### About this task
Your job with the data below: print everything from the line that holds "(** A failed" down to the line that holds "repeat constructor.", ends included, exactly, and nothing else.

(Exercise data Opens)

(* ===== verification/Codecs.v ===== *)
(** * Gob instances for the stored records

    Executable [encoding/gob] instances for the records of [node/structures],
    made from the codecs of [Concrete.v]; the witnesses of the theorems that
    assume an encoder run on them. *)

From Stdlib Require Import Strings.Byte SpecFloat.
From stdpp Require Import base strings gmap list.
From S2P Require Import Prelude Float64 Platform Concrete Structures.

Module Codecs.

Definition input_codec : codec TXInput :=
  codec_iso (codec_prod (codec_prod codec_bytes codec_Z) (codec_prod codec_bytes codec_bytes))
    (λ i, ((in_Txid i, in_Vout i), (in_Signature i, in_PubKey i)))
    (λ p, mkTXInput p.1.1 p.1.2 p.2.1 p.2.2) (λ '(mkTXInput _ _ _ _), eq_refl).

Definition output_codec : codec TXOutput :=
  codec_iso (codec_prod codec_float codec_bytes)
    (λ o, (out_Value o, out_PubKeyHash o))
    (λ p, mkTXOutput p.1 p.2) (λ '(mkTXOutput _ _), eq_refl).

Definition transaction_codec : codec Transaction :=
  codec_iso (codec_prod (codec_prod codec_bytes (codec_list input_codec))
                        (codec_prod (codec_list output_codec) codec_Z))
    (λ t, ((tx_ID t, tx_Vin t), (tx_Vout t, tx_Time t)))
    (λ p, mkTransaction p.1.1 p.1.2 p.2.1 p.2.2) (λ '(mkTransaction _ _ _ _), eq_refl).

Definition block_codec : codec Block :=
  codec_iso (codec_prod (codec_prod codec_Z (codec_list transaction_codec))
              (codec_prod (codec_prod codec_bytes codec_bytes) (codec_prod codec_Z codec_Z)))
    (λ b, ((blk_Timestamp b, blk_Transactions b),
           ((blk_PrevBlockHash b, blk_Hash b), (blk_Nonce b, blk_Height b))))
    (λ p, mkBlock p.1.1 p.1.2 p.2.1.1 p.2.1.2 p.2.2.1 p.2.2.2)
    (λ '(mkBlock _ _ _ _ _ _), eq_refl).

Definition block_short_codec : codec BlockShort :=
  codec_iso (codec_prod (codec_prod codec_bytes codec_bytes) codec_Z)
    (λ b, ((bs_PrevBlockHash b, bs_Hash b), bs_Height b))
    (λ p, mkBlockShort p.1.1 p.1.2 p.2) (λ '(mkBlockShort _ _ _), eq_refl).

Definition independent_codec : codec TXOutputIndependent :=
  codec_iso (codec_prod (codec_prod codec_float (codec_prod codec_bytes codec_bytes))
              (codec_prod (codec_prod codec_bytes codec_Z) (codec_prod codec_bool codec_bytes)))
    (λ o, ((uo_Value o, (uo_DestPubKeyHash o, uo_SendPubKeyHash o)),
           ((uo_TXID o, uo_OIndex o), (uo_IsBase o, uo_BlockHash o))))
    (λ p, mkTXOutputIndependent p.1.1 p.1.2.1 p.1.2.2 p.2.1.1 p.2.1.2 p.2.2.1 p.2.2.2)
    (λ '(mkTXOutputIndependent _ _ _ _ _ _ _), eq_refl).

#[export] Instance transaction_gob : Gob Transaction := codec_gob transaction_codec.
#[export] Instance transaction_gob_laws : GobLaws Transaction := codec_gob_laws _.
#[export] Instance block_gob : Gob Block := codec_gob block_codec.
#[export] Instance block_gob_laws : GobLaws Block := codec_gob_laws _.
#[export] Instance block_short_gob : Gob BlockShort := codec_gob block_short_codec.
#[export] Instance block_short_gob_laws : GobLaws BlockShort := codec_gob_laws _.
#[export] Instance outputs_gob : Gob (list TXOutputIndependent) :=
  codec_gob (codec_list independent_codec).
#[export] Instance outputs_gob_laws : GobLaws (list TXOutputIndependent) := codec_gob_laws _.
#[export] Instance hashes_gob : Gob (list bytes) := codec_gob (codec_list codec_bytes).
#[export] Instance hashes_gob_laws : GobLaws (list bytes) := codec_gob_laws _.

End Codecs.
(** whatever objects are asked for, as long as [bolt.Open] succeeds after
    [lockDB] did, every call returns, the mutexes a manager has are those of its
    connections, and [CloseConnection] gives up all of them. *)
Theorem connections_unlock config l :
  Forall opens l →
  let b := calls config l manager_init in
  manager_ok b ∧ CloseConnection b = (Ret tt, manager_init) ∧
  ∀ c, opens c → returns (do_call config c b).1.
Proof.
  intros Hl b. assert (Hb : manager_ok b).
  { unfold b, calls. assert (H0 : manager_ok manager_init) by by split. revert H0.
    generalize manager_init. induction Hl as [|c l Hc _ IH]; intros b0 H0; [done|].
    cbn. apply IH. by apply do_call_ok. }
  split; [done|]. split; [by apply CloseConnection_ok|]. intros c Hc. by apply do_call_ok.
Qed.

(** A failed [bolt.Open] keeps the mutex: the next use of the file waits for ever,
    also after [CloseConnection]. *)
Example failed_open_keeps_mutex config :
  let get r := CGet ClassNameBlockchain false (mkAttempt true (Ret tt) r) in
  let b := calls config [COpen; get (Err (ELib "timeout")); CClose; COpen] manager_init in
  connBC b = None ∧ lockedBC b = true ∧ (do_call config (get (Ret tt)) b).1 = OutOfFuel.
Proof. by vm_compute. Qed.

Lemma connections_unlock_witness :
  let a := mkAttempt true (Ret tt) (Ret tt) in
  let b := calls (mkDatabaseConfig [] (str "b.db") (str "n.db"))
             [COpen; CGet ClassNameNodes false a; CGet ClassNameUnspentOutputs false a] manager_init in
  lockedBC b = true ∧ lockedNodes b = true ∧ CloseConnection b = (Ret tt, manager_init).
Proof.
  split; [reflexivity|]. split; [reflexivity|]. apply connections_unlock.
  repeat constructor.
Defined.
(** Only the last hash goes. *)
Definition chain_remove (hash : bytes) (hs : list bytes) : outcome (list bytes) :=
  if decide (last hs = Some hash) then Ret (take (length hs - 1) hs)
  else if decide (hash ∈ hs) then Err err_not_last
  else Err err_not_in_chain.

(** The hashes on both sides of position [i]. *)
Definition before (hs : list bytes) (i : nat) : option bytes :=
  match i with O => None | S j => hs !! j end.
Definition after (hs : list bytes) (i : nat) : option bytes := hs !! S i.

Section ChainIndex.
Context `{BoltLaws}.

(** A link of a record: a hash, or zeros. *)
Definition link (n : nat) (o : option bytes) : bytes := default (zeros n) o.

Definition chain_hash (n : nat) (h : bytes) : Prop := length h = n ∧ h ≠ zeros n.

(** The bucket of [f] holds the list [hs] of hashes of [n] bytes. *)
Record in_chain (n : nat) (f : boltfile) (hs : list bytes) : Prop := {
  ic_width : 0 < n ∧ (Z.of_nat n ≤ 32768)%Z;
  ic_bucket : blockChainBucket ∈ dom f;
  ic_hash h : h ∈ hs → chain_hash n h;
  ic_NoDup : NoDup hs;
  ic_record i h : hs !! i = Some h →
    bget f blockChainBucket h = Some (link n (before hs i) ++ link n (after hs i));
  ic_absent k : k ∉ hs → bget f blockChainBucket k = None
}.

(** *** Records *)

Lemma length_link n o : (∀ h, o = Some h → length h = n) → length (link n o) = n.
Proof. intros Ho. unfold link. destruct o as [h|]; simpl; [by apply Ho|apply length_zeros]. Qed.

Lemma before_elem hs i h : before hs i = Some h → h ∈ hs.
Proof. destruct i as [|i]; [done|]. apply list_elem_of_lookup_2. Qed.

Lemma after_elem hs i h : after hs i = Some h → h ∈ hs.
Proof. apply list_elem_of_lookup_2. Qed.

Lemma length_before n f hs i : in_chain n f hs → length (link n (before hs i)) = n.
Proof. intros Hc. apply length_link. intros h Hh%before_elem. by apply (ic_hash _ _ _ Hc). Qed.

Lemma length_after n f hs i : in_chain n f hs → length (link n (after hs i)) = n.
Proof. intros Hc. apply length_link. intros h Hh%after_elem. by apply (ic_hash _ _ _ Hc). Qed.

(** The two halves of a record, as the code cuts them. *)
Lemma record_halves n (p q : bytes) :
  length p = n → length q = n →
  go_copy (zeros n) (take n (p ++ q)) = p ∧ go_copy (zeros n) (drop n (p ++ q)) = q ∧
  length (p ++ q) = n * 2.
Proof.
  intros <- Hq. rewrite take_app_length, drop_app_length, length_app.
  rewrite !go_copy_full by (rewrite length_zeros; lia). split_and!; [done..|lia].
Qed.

(Exercise data Closes)

### Completed exercise
(** A failed [bolt.Open] keeps the mutex: the next use of the file waits for ever,
    also after [CloseConnection]. *)
Example failed_open_keeps_mutex config :
  let get r := CGet ClassNameBlockchain false (mkAttempt true (Ret tt) r) in
  let b := calls config [COpen; get (Err (ELib "timeout")); CClose; COpen] manager_init in
  connBC b = None ∧ lockedBC b = true ∧ (do_call config (get (Ret tt)) b).1 = OutOfFuel.
Proof. by vm_compute. Qed.

Lemma connections_unlock_witness :
  let a := mkAttempt true (Ret tt) (Ret tt) in
  let b := calls (mkDatabaseConfig [] (str "b.db") (str "n.db"))
             [COpen; CGet ClassNameNodes false a; CGet ClassNameUnspentOutputs false a] manager_init in
  lockedBC b = true ∧ lockedNodes b = true ∧ CloseConnection b = (Ret tt, manager_init).
Proof.
  split; [reflexivity|]. split; [reflexivity|]. apply connections_unlock.
  repeat constructor.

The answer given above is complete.